From the records below, transcribe exactly the lines that begin at the line with "duplicate and changes" and end at the line with "(json_loads : string", both included.

Stored items:
★ ★ ★

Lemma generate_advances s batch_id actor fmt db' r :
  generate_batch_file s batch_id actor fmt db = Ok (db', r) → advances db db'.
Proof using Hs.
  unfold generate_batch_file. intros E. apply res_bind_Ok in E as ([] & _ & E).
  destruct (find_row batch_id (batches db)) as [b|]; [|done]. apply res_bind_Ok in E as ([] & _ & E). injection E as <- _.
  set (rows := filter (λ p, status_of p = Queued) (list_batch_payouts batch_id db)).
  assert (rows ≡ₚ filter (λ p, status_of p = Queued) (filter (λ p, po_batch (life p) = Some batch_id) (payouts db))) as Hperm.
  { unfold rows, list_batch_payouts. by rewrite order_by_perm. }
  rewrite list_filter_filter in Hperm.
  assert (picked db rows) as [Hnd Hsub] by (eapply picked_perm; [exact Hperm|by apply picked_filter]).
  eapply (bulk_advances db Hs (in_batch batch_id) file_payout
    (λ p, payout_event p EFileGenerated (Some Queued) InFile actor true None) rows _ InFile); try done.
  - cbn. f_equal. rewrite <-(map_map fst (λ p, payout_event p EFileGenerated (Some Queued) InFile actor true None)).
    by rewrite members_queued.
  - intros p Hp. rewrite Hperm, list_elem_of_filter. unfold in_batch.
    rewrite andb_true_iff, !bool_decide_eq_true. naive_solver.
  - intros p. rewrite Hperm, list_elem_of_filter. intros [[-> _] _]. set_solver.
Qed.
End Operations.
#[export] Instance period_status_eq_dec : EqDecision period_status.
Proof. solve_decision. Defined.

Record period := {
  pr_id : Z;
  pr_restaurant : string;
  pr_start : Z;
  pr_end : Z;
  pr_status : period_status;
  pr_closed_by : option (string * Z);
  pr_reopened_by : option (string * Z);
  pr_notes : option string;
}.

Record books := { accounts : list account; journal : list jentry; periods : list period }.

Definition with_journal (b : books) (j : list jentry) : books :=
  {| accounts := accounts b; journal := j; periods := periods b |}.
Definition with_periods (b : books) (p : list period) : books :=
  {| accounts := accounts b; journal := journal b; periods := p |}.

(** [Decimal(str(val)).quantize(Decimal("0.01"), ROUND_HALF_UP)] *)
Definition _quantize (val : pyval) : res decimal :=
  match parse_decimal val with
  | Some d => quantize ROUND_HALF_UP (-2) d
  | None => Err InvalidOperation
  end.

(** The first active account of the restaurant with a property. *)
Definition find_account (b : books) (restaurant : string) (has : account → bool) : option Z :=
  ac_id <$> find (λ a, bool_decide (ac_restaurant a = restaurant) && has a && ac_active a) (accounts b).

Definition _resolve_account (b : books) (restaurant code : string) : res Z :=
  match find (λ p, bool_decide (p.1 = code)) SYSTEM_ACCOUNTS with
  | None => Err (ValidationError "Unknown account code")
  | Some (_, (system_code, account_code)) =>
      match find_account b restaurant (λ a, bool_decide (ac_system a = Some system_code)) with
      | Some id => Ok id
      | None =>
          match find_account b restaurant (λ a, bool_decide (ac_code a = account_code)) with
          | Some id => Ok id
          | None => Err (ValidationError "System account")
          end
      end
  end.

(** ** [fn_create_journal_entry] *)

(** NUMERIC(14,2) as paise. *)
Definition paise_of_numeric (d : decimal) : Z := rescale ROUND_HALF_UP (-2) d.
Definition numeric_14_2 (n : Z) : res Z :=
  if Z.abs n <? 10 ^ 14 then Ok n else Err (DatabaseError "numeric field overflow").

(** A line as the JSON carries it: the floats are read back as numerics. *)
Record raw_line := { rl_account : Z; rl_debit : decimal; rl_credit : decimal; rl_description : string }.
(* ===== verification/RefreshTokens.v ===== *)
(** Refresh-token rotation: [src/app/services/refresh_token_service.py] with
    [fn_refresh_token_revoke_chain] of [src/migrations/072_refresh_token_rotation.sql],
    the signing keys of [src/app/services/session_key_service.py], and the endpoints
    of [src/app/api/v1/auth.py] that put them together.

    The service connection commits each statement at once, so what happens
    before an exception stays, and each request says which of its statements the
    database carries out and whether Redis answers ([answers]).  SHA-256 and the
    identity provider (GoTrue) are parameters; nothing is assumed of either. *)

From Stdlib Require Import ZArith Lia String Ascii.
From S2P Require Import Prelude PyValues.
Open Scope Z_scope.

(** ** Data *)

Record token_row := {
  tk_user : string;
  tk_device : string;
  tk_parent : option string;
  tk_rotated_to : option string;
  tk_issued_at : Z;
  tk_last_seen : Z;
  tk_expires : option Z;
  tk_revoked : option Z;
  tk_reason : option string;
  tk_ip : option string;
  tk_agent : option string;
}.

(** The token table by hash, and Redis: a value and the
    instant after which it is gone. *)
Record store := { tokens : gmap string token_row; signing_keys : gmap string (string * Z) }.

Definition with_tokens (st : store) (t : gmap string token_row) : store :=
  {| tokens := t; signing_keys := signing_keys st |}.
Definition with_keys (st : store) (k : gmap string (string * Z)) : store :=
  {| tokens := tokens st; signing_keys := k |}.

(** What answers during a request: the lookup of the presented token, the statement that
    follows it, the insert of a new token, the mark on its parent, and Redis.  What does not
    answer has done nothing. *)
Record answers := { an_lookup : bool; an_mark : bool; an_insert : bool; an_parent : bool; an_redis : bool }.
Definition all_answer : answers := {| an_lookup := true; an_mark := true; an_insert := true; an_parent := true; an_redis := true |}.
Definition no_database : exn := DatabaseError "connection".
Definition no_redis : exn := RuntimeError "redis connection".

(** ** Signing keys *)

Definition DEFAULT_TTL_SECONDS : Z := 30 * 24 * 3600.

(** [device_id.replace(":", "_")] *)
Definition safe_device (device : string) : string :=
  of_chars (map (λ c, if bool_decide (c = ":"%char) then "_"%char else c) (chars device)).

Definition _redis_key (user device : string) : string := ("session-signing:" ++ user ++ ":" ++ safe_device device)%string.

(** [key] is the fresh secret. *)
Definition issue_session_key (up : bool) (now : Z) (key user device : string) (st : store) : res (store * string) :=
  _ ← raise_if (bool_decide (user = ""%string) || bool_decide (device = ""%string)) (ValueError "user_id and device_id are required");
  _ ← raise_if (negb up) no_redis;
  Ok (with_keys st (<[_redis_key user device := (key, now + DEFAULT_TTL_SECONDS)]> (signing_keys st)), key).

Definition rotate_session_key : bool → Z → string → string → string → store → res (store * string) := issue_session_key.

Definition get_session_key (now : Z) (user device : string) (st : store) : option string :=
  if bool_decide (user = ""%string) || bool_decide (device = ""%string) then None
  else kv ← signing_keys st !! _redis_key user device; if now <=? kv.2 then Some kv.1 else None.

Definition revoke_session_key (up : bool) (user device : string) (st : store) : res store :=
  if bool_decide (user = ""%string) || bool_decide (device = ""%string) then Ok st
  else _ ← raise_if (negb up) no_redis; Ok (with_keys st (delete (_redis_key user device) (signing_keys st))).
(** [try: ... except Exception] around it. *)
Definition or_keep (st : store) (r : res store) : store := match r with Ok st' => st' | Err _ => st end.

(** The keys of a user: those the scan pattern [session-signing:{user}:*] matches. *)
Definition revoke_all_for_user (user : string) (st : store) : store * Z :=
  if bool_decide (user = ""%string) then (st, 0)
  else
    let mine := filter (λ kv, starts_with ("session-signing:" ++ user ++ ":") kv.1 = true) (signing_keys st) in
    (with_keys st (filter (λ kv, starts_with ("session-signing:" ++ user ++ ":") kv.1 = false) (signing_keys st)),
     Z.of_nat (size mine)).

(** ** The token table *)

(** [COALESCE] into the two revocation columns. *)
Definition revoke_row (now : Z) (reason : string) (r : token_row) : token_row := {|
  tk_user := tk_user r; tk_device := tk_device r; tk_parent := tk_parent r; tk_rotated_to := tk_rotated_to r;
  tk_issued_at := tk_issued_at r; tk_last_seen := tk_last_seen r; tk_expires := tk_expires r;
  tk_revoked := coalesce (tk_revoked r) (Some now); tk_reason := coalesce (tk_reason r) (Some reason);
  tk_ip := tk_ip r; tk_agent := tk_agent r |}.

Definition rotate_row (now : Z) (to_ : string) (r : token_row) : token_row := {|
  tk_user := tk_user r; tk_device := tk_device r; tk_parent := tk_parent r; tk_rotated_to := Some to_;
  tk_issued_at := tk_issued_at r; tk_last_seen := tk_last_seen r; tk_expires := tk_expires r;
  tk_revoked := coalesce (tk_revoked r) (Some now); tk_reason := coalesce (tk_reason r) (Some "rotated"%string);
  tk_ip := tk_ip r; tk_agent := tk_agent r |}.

★ ★ ★

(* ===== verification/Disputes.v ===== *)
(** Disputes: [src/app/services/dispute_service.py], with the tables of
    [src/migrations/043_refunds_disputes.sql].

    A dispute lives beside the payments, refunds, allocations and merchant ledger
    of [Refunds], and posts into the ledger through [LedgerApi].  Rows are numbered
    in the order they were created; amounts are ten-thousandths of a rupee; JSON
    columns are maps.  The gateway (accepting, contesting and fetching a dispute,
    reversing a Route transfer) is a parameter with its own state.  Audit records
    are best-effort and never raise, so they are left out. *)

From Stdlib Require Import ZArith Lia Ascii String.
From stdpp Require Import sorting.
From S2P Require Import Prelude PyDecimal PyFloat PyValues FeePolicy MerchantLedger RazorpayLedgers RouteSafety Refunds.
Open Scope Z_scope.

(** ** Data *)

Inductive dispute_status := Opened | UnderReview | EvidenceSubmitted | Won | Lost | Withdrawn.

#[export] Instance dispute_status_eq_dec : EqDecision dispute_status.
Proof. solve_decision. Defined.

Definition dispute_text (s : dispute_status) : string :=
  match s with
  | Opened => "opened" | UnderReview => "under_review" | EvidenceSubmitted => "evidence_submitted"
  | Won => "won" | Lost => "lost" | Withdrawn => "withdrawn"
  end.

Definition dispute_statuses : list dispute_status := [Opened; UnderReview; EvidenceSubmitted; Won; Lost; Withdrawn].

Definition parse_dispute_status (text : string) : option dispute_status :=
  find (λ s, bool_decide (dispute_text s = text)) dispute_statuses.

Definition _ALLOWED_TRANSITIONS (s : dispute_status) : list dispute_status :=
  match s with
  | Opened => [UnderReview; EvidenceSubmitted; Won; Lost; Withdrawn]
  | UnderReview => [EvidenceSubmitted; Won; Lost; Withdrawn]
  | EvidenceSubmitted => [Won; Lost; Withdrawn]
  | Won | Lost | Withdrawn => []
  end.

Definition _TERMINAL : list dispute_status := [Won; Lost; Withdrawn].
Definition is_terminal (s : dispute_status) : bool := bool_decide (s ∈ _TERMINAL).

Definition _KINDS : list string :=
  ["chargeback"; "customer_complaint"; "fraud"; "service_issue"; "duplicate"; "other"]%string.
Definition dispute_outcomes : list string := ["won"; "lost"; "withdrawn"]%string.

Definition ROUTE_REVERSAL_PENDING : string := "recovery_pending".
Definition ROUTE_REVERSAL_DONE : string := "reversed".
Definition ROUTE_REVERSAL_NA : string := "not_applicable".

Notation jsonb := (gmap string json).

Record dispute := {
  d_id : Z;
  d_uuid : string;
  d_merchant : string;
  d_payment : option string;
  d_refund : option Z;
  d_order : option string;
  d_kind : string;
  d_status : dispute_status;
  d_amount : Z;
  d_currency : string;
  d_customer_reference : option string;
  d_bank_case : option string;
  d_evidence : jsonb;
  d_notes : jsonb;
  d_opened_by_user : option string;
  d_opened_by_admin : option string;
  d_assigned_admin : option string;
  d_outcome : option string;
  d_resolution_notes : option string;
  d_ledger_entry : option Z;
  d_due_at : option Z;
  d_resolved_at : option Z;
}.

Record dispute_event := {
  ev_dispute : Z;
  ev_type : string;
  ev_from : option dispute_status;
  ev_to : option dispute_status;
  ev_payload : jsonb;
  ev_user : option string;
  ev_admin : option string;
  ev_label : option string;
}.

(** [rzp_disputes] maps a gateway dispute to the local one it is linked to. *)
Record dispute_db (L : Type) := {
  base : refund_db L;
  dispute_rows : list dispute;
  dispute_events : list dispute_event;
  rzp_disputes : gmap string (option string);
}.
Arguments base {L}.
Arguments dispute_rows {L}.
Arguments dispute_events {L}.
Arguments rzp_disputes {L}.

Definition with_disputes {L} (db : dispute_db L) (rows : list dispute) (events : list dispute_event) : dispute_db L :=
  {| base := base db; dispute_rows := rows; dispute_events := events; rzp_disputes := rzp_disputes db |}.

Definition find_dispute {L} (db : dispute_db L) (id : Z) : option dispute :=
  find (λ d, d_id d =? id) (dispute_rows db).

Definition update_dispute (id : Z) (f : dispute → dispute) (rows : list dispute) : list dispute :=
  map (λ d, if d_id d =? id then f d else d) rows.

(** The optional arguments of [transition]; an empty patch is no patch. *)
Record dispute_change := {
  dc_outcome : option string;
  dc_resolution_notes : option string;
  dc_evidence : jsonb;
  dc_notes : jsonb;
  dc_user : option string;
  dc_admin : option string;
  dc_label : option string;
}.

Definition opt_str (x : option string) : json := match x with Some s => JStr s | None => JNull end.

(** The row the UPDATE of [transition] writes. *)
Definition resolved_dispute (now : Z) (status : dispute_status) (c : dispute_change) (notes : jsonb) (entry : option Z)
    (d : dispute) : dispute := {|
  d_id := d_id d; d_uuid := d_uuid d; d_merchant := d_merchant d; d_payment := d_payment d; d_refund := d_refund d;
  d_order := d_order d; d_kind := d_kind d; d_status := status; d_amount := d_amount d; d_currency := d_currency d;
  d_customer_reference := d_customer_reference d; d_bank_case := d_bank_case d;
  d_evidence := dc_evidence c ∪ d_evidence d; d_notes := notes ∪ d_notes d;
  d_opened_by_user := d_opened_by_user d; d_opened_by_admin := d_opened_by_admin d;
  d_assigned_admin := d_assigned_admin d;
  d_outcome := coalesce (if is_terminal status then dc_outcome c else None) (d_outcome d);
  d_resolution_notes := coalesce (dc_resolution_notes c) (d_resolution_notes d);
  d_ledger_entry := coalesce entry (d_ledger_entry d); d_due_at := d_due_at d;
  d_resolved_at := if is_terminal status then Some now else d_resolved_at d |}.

★ ★ ★

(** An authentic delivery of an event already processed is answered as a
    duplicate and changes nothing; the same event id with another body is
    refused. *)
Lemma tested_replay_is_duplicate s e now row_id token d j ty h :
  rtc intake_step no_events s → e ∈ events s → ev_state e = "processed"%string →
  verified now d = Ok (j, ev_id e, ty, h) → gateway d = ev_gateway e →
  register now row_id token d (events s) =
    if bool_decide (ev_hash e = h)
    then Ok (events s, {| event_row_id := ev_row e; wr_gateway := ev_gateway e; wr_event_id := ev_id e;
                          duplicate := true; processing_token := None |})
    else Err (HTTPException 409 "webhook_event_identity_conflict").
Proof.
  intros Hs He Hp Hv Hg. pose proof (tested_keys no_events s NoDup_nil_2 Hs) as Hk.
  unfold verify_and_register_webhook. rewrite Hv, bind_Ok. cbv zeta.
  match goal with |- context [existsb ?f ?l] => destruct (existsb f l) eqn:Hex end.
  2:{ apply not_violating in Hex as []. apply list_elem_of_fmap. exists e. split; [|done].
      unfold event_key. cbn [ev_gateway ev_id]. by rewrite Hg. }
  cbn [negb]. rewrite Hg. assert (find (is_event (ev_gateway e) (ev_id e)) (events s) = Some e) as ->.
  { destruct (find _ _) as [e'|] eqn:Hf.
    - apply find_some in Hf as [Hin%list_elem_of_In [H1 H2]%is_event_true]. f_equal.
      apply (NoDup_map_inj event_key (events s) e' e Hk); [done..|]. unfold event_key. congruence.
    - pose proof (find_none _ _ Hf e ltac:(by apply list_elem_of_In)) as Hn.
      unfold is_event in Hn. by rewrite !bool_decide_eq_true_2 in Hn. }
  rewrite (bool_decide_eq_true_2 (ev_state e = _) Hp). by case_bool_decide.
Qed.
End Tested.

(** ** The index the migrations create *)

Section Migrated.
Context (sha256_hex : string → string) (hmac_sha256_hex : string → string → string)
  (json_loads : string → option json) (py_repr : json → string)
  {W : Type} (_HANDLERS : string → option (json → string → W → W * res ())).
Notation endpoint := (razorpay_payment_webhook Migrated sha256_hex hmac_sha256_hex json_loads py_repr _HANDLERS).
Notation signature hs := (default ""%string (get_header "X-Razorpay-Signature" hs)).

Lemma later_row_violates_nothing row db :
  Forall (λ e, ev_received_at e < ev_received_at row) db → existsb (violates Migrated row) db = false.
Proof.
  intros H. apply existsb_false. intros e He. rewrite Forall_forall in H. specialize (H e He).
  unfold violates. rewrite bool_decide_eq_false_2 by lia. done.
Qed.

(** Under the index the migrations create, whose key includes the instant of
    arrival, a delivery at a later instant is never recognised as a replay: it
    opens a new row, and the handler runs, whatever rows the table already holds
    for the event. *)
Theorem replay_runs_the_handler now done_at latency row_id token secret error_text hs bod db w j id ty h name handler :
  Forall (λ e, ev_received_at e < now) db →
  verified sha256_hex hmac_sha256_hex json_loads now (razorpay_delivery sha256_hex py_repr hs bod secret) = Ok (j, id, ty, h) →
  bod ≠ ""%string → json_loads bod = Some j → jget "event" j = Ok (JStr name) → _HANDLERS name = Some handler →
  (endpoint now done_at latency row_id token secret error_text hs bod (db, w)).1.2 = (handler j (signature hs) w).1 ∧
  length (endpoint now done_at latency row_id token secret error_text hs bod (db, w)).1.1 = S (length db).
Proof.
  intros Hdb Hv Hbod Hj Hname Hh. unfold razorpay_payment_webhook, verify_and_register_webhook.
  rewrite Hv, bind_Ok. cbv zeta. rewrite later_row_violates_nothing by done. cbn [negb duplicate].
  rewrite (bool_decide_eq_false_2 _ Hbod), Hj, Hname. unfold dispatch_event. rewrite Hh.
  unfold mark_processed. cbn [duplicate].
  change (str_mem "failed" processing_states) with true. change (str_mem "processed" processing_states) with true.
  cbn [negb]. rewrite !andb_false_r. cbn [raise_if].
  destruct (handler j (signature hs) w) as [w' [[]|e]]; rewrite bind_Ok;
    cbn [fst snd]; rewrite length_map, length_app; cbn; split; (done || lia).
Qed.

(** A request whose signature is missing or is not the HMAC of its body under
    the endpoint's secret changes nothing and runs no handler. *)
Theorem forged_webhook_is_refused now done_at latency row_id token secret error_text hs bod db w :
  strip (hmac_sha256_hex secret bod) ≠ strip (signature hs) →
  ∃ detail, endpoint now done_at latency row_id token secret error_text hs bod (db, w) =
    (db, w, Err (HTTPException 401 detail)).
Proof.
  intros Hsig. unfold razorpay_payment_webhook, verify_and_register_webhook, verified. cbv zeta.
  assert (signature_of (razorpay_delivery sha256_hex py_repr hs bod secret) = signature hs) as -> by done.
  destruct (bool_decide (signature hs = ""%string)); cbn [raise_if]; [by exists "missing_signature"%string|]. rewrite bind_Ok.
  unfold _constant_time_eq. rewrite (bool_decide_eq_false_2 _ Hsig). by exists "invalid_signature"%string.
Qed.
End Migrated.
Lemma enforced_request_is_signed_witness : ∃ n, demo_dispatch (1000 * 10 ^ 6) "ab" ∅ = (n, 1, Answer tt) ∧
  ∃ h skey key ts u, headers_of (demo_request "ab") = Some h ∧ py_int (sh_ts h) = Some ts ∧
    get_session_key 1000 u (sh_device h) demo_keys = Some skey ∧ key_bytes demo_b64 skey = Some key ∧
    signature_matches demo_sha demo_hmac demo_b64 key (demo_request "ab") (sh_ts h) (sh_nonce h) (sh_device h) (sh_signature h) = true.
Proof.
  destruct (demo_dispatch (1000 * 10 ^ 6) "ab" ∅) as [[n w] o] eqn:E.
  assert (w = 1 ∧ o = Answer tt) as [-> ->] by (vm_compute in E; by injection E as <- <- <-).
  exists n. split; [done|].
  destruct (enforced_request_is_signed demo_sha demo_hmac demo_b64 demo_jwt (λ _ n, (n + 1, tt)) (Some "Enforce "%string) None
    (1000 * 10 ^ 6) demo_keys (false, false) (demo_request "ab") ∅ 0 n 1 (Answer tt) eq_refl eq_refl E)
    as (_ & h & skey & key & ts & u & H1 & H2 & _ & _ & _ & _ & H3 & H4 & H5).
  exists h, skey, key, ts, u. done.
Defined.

★ ★ ★

RESULT =>
    duplicate and changes nothing; the same event id with another body is
    refused. *)
Lemma tested_replay_is_duplicate s e now row_id token d j ty h :
  rtc intake_step no_events s → e ∈ events s → ev_state e = "processed"%string →
  verified now d = Ok (j, ev_id e, ty, h) → gateway d = ev_gateway e →
  register now row_id token d (events s) =
    if bool_decide (ev_hash e = h)
    then Ok (events s, {| event_row_id := ev_row e; wr_gateway := ev_gateway e; wr_event_id := ev_id e;
                          duplicate := true; processing_token := None |})
    else Err (HTTPException 409 "webhook_event_identity_conflict").
Proof.
  intros Hs He Hp Hv Hg. pose proof (tested_keys no_events s NoDup_nil_2 Hs) as Hk.
  unfold verify_and_register_webhook. rewrite Hv, bind_Ok. cbv zeta.
  match goal with |- context [existsb ?f ?l] => destruct (existsb f l) eqn:Hex end.
  2:{ apply not_violating in Hex as []. apply list_elem_of_fmap. exists e. split; [|done].
      unfold event_key. cbn [ev_gateway ev_id]. by rewrite Hg. }
  cbn [negb]. rewrite Hg. assert (find (is_event (ev_gateway e) (ev_id e)) (events s) = Some e) as ->.
  { destruct (find _ _) as [e'|] eqn:Hf.
    - apply find_some in Hf as [Hin%list_elem_of_In [H1 H2]%is_event_true]. f_equal.
      apply (NoDup_map_inj event_key (events s) e' e Hk); [done..|]. unfold event_key. congruence.
    - pose proof (find_none _ _ Hf e ltac:(by apply list_elem_of_In)) as Hn.
      unfold is_event in Hn. by rewrite !bool_decide_eq_true_2 in Hn. }
  rewrite (bool_decide_eq_true_2 (ev_state e = _) Hp). by case_bool_decide.
Qed.
End Tested.

(** ** The index the migrations create *)

Section Migrated.
Context (sha256_hex : string → string) (hmac_sha256_hex : string → string → string)
  (json_loads : string → option json) (py_repr : json → string)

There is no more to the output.